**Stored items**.

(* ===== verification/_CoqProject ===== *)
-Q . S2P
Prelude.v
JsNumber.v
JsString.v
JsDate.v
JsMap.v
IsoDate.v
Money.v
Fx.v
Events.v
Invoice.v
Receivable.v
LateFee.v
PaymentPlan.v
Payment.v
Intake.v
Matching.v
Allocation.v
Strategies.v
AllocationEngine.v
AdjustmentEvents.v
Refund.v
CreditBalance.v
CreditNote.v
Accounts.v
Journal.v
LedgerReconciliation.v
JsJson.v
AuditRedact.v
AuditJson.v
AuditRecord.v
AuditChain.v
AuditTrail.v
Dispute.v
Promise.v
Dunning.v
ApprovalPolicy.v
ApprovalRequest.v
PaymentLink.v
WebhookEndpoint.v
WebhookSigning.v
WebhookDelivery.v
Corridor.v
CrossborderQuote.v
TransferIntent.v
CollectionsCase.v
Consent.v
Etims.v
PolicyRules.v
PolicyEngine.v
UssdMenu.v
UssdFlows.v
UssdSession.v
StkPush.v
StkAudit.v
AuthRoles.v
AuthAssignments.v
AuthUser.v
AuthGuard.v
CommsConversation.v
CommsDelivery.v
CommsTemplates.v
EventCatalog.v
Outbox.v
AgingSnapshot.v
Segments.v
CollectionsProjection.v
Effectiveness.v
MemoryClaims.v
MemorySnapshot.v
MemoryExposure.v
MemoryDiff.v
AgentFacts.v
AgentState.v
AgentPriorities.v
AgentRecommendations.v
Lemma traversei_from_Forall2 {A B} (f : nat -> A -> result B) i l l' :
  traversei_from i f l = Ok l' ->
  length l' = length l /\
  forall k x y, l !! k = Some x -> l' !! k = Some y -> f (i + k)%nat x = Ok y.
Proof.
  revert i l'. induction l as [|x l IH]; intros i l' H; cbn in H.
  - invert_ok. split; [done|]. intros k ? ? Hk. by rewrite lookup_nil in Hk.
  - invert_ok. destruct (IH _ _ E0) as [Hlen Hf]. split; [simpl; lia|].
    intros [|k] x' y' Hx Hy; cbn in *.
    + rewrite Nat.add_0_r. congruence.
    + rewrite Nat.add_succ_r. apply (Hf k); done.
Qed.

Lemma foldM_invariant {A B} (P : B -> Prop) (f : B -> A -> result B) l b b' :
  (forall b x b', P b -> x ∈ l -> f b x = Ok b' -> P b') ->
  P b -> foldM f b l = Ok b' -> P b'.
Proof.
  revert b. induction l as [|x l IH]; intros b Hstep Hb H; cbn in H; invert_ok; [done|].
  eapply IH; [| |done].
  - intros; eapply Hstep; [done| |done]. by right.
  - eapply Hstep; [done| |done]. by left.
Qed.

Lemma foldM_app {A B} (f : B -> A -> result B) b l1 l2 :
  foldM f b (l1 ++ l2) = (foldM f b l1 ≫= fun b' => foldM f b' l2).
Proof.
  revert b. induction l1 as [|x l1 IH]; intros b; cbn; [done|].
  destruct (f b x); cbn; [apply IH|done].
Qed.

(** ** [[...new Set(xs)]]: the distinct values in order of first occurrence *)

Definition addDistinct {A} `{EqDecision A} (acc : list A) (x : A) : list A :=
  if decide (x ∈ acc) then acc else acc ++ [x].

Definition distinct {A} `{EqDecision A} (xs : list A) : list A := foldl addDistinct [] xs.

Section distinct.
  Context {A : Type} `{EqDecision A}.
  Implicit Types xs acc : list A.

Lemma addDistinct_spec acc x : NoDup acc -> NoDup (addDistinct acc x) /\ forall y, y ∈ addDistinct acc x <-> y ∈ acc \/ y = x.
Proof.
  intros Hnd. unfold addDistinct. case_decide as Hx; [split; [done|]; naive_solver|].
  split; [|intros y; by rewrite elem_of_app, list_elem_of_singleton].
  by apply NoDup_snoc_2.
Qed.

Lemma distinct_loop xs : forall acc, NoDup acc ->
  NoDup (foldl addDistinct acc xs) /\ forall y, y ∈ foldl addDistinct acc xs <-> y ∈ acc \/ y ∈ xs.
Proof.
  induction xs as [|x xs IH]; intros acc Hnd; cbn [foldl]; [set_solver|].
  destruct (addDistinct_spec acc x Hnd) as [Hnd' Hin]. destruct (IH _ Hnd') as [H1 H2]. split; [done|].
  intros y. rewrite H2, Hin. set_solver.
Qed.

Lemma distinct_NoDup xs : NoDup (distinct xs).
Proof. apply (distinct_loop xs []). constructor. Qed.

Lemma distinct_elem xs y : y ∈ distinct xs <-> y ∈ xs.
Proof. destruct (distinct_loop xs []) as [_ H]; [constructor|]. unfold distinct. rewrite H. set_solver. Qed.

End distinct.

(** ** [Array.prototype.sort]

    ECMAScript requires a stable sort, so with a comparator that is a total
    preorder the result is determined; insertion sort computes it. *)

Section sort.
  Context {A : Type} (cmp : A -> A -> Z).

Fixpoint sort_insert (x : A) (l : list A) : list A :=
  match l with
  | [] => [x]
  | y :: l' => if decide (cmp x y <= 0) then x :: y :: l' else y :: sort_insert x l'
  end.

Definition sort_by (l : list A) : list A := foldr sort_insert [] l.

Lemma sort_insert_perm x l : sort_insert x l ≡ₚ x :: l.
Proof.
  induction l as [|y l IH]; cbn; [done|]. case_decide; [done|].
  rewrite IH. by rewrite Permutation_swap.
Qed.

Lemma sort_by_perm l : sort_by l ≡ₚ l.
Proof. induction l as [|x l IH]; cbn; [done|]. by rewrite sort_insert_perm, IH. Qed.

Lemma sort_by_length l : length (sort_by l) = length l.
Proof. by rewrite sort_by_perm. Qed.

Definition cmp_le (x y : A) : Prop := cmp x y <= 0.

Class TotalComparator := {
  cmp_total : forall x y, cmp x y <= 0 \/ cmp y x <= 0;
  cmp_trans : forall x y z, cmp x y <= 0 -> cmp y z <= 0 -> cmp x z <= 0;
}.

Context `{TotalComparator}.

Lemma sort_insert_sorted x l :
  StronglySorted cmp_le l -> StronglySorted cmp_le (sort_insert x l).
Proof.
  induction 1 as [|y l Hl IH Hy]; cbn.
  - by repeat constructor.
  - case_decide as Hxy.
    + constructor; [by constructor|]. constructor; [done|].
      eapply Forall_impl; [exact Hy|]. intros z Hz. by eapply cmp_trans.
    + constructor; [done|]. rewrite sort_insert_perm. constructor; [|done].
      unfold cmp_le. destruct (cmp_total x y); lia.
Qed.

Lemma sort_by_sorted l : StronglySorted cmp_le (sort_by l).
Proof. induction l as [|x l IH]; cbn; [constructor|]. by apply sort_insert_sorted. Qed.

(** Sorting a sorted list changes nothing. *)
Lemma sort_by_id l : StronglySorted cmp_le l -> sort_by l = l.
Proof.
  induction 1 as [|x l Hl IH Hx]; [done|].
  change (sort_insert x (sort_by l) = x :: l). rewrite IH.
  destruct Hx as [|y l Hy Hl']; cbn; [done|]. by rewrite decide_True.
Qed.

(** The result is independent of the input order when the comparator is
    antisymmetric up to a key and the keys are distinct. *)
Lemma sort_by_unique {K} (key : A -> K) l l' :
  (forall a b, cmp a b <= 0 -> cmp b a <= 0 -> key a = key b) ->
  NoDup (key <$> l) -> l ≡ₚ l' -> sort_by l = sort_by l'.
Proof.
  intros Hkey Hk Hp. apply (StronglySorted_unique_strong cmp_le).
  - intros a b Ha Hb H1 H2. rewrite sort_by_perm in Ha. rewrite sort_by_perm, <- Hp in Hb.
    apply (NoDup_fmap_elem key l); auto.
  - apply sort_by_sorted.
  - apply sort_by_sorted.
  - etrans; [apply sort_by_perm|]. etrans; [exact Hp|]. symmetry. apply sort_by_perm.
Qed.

**Instructions for the task**. Search the records line by line for the word "result" and copy every line where it appears.

**Solution to this problem**.
Lemma traversei_from_Forall2 {A B} (f : nat -> A -> result B) i l l' :
Lemma foldM_invariant {A B} (P : B -> Prop) (f : B -> A -> result B) l b b' :
Lemma foldM_app {A B} (f : B -> A -> result B) b l1 l2 :
    preorder the result is determined; insertion sort computes it. *)
(** The result is independent of the input order when the comparator is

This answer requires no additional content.